Futbol, milyonları peşinden sürükleyen bir oyun. Sadece bir spor değil, aynı zamanda bir kültür, bir tutku ve bazen de bir hayat tarzı. Ancak bu oyunun içinde her zaman tartışılan bir mesele var: Ahlak!

Futbolda ahlak denildiğinde akla ilk gelen şey, sahada adil bir oyun oynanıp oynanmadığıdır. Ama mesele sadece bununla sınırlı değil. İşin içine sahtekârlık, hakem kandırmacaları, sert fauller, haksız kazançlar, şike, taraftar olayları ve futbol ekonomisi girince, "Bu oyunda ahlak ne kadar önemli?" sorusu ister istemez akıllara geliyor.

Sahada Ahlak: Kazanmak İçin Her Yol Mübah mı?

Bir futbolcu, rakibini aldatmak için kendini yere attığında veya hakemi kandırarak haksız bir penaltı kazandığında, bunu "oyunun bir parçası" olarak mı görmeliyiz, yoksa "ahlaksızlık" mı demeliyiz? Bugün birçok teknik direktör ve futbolcu, "Rakibin yapıyorsa biz de yapmalıyız" mantığıyla hareket ediyor. Peki bu, sporun ruhuna uygun mu?

FIFA ve UEFA gibi kurumlar, fair-play kavramını sürekli öne çıkarsa da pratikte bu ne kadar uygulanıyor? Bir futbolcunun rakibine bilerek sert bir faul yapması, sonra da masum bir yüz ifadesiyle "Ben bir şey yapmadım" demesi ne kadar etik? Hakemin hatalı kararını kendi lehine kullanmak, kazanmanın bir parçası mı olmalı?

Şike ve Kirli Para Düzeni

Futbolun saha içinde ahlaki problemleri olduğu gibi saha dışında da büyük sorunları var. Şike olayları, bahis skandalları ve kirli para aklama konuları, futbolu çirkinleştiren unsurların başında geliyor. Futbolun ticari bir sektör haline gelmesiyle birlikte, birçok kulüp etik değerleri bir kenara bırakıp sadece kâr-zarar hesabı yapıyor.

Bazı futbol kulüpleri, oyuncularına maaşlarını ödeyemezken, bazı yöneticiler büyük sponsorluk anlaşmalarından milyonlar kazanıyor. Adalet nerede? Taraftar, gönül verdiği takımın şike skandalına karıştığını öğrendiğinde, ne yapmalı? Takımına sırt mı çevirmeli, yoksa bu kirliliği görmezden mi gelmeli?

Taraftar Kültürü ve Ahlak

Bir diğer önemli konu ise taraftar ahlakı. Maç izlemek bir eğlence mi, yoksa bir savaş mı? Bir takımın yenilmesi, rakip takımın oyuncularına ve taraftarına küfür etmek veya fiziksel saldırıda bulunmak için bir sebep mi olmalı? Tribünlerdeki şiddet olayları, futbolun bir spor olmaktan çıkıp, bir savaş alanına dönüşmesine neden oluyor.

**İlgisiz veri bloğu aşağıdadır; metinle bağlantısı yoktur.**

Lemma normalized_level_monotone (m M x y : R) :
  m < M -> 0 < x -> x <= y -> x <> 1 -> y <> 1 ->
  normalized_level m M x <= normalized_level m M y.
Proof.
  intros HmM Hx Hxy Hx1 Hy1. unfold normalized_level, log_magnitude, fill_level.
  destruct (Req_dec_T x 0); [lra|]. destruct (Req_dec_T y 0); [lra|].
  assert (Hlx : ln x <> 0).
  { intro H0. apply Hx1. apply ln_inv; [lra | lra | now rewrite ln_1]. }
  assert (Hly : ln y <> 0).
  { intro H0. apply Hy1. apply ln_inv; [lra | lra | now rewrite ln_1]. }
  destruct (Req_dec_T (ln x) 0); [contradiction|].
  destruct (Req_dec_T (ln y) 0); [contradiction|].
  assert (Hln : ln x <= ln y).
  { destruct (Req_dec_T x y) as [->|]; [lra|]. left. apply ln_increasing; lra. }
  assert (Hi : 0 < / (M - m)) by (apply Rinv_0_lt_compat; lra).
  assert (Hq : (ln x - m) / (M - m) <= (ln y - m) / (M - m)) by (unfold Rdiv; nra).
  pose proof (Rle_max_compat_r _ _ (1/4) Hq) as Hmax.
  lra.
Qed.

Lemma normalized_level_floor (m M l : R) :
  m < M -> log_magnitude l = 0 -> normalized_level m M l = 0.
Proof.
  intros HmM Hl. unfold normalized_level, fill_level. rewrite Hl.
  destruct (Req_dec_T 0 0); [|lra].
  replace ((m - m) / (M - m)) with 0 by (field; lra).
  rewrite Rmax_right by lra. lra.
Qed.

(** The result as one function applied entry by entry. *)
Lemma normalization_formula (bins filled : ndarray) :
  nonneg_finite bins ->
  fill_stage (log_stage bins) = Ok filled ->
  (exists x y, In x (entries filled) /\ In y (entries filled) /\ x <> y) ->
  exists F : R -> R,
    normalization_and_zooming bins = Ok (amap (on_finite F) bins) /\
    F 0 = 0 /\ F 1 = 0 /\
    (forall x y, 0 < x -> x <= y -> x <> 1 -> y <> 1 -> F x <= F y) /\
    (forall r, In (Num r) (entries bins) -> 0 <= F r <= 1).
Proof.
  intros Hfin Hfill (x & y & Hx & Hy & Hxy).
  destruct (finite_entries _ _ Hfin) as (xs & E & Hpos).
  pose proof (log_stage_num bins xs E Hpos) as Elog.
  change (fun x => ln (if Req_dec_T x 0 then 1 else x)) with log_magnitude in Elog.
  assert (Hls : map log_magnitude xs <> []).
  { intro H0. unfold fill_stage, amin in Hfill. rewrite Elog, H0 in Hfill.
    discriminate. }
  destruct (list_min_exists _ Hls) as (m & Hm & Hle).
  destruct (fill_stage_formula _ _ m Elog Hm Hle) as (Hfill' & Efill).
  rewrite Hfill' in Hfill. injection Hfill as <-.
  set (ps := map (fill_level m) (map log_magnitude xs)) in *.
  assert (Hmps : In m ps).
  { unfold ps. apply in_map_iff. exists m. split; [|exact Hm].
    unfold fill_level. destruct (Req_dec_T m 0); reflexivity. }
  assert (Hmle : forall p, In p ps -> m <= p).
  { intros p Hp. unfold ps in Hp. apply in_map_iff in Hp.
    destruct Hp as (l & <- & Hl). unfold fill_level.
    destruct (Req_dec_T l 0); [lra | now apply Hle]. }
  assert (Hps : ps <> []) by (intro H0; rewrite H0 in Hmps; destruct Hmps).
  destruct (list_max_exists ps Hps) as (M & HM & HMge).
  assert (HmM : m < M).
  { rewrite Efill in Hx, Hy.
    apply in_map_iff in Hx. destruct Hx as (px & <- & Hpx).
    apply in_map_iff in Hy. destruct Hy as (py & <- & Hpy).
    pose proof (Hmle px Hpx). pose proof (Hmle py Hpy).
    pose proof (HMge px Hpx). pose proof (HMge py Hpy).
    destruct (Rle_lt_dec M m); [|assumption].
    exfalso. apply Hxy. f_equal. lra. }
  destruct (scale_stage_formula _ ps m M Efill Hmps Hmle HM HMge HmM) as (Hs & Es).
  set (n := amap (fun v => fdiv (fsub v (Num m)) (Num (M - m)))
                 (amap (where_set is_zero (Num m)) (log_stage bins))) in *.
  destruct (zoom_stage_num n (map (fun p => (p - m) / (M - m)) ps) Es)
    as (out & Hz & _ & _ & Hrows & Hcols).
  { apply in_map_iff. exists m. split; [field; lra | exact Hmps]. }
  { apply in_map_iff. exists M. split; [field; lra | exact HM]. }
  { intros q Hq. apply in_map_iff in Hq. destruct Hq as (p & <- & Hp).
    apply unit_fraction; [|exact HmM]. split; [now apply Hmle | now apply HMge]. }
  assert (Hout : out = amap clip_rescale n).
  { destruct out as [c r]. unfold amap. simpl in *. now subst. }
  exists (normalized_level m M). split; [|split; [|split; [|split]]].
  - unfold normalization_and_zooming. rewrite Hfill'. cbn [bind]. rewrite Hs.
    cbn [bind]. rewrite Hz, Hout. f_equal. unfold n, log_stage.
    rewrite !amap_amap. apply amap_ext_in. intros v Hv.
    rewrite E in Hv. apply in_map_iff in Hv. destruct Hv as (r & <- & Hr).
    rewrite Forall_forall in Hpos. specialize (Hpos r Hr).
    unfold on_finite, normalized_level, log_magnitude, fill_level.
    unfold where_set at 2. unfold is_zero at 2. unfold feqb.
    destruct (Req_dec_T r 0) as [e|ne].
    + unfold np_log. destruct (Rlt_dec 0 1); [|lra].
      unfold where_set, is_zero, feqb. destruct (Req_dec_T (ln 1) 0); unfold fsub;
        rewrite fdiv_num by lra; reflexivity.
    + unfold np_log. destruct (Rlt_dec 0 r); [|lra].
      unfold where_set, is_zero, feqb. destruct (Req_dec_T (ln r) 0); unfold fsub;
        rewrite fdiv_num by lra; reflexivity.
  - apply normalized_level_floor; [exact HmM|]. unfold log_magnitude.
    destruct (Req_dec_T 0 0); [apply ln_1 | lra].
  - apply normalized_level_floor; [exact HmM|]. unfold log_magnitude.
    destruct (Req_dec_T 1 0); [lra | apply ln_1].
  - intros a b. now apply normalized_level_monotone.
  - intros r Hr. rewrite E in Hr. apply in_map_iff in Hr.
    destruct Hr as (r' & Heq & Hr'). injection Heq as ->.
    assert (Hp : In (fill_level m (log_magnitude r)) ps).
    { unfold ps. apply in_map. now apply in_map. }
    pose proof (unit_fraction _ m M (conj (Hmle _ Hp) (HMge _ Hp)) HmM) as Hu.
    unfold normalized_level. unfold Rmax.
    destruct (Rle_dec ((fill_level m (log_magnitude r) - m) / (M - m)) (1/4)); lra.
Qed.

(** X5.  Under the conditions of C1 (finite non-negative magnitudes, two
    different values left by line 90) the result is one increasing function
    applied entry by entry: magnitudes 0 and 1 are both sent to 0, a larger
    magnitude among the others never gets a smaller value, and the value of
    every entry of the array lies between 0 and 1. *)
Theorem normalization_order_preserving (bins filled : ndarray) :
  nonneg_finite bins ->
  fill_stage (log_stage bins) = Ok filled ->
  (exists x y, In x (entries filled) /\ In y (entries filled) /\ x <> y) ->
  exists F : R -> R,
    normalization_and_zooming bins = Ok (amap (on_finite F) bins) /\
    F 0 = 0 /\ F 1 = 0 /\
    (forall x y, 0 < x -> x <= y -> x <> 1 -> y <> 1 -> F x <= F y) /\
    (forall r, In (Num r) (entries bins) -> 0 <= F r <= 1).
Proof. apply normalization_formula. Qed.

Lemma normalization_order_preserving_witness :
  exists F : R -> R,
    normalization_and_zooming two_tones = Ok (amap (on_finite F) two_tones) /\
    F 0 = 0 /\ F 1 = 0 /\
    (forall x y, 0 < x -> x <= y -> x <> 1 -> y <> 1 -> F x <= F y) /\
    (forall r, In (Num r) (entries two_tones) -> 0 <= F r <= 1).
Proof.
  apply (normalization_order_preserving two_tones
           (mk_ndarray 2 [[Num 0; Num (ln 2)]])).
  - repeat constructor; eexists; (split; [reflexivity | lra]).
  - exact fill_stage_two_tones.
  - exists (Num 0), (Num (ln 2)). simpl. repeat split; auto.
    intro H. injection H as H. pose proof ln_two_pos. lra.
Defined.

(** ** [find_points]: what every result looks like *)


Lemma emphasis_loop_result (test1 : list f64) (threshold : R) (horizon : Z)
    (frames keep out : list nat) :
  emphasis_loop test1 threshold horizon frames keep = Ok out ->
  out = keep ++ filter (flagged test1 threshold horizon) frames /\
  forall i, In i frames -> exists b, emphasis_step test1 threshold horizon i = Ok b.
Proof.
  revert keep; induction frames as [|i frames IH]; intros keep H; simpl in H.
  - injection H as <-. split; [now rewrite app_nil_r | intros i []].
  - destruct (emphasis_step test1 threshold horizon i) as [b|e] eqn:Ei;
      [|discriminate].
    simpl in H. apply IH in H. destruct H as (-> & Hall). split.
    + simpl. unfold flagged at 2. rewrite Ei.
      destruct b; [now rewrite <- app_assoc | reflexivity].
    + intros j [<-|Hj]; [eauto | now apply Hall].
Qed.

Bugün, sosyal medyada bile futbol taraftarlarının birbirine hakaret ettiğini, hatta futbolculara ırkçı veya tehdit içeren mesajlar attığını görüyoruz. Peki, bir spor dalı insanları birleştirmek yerine neden bu kadar kutuplaştırıyor?

Sonuç: Ahlaklı Futbol Mümkün mü?

Futbol, dünyanın en güzel oyunlarından biri. Ama bu oyunun içinde adalet, centilmenlik ve etik olmazsa, her şey çirkinleşiyor. Bir takımın kazanması, tüm değerlerden daha önemli hale geldiğinde, futbol sadece "kirli bir iş" olmaya başlar.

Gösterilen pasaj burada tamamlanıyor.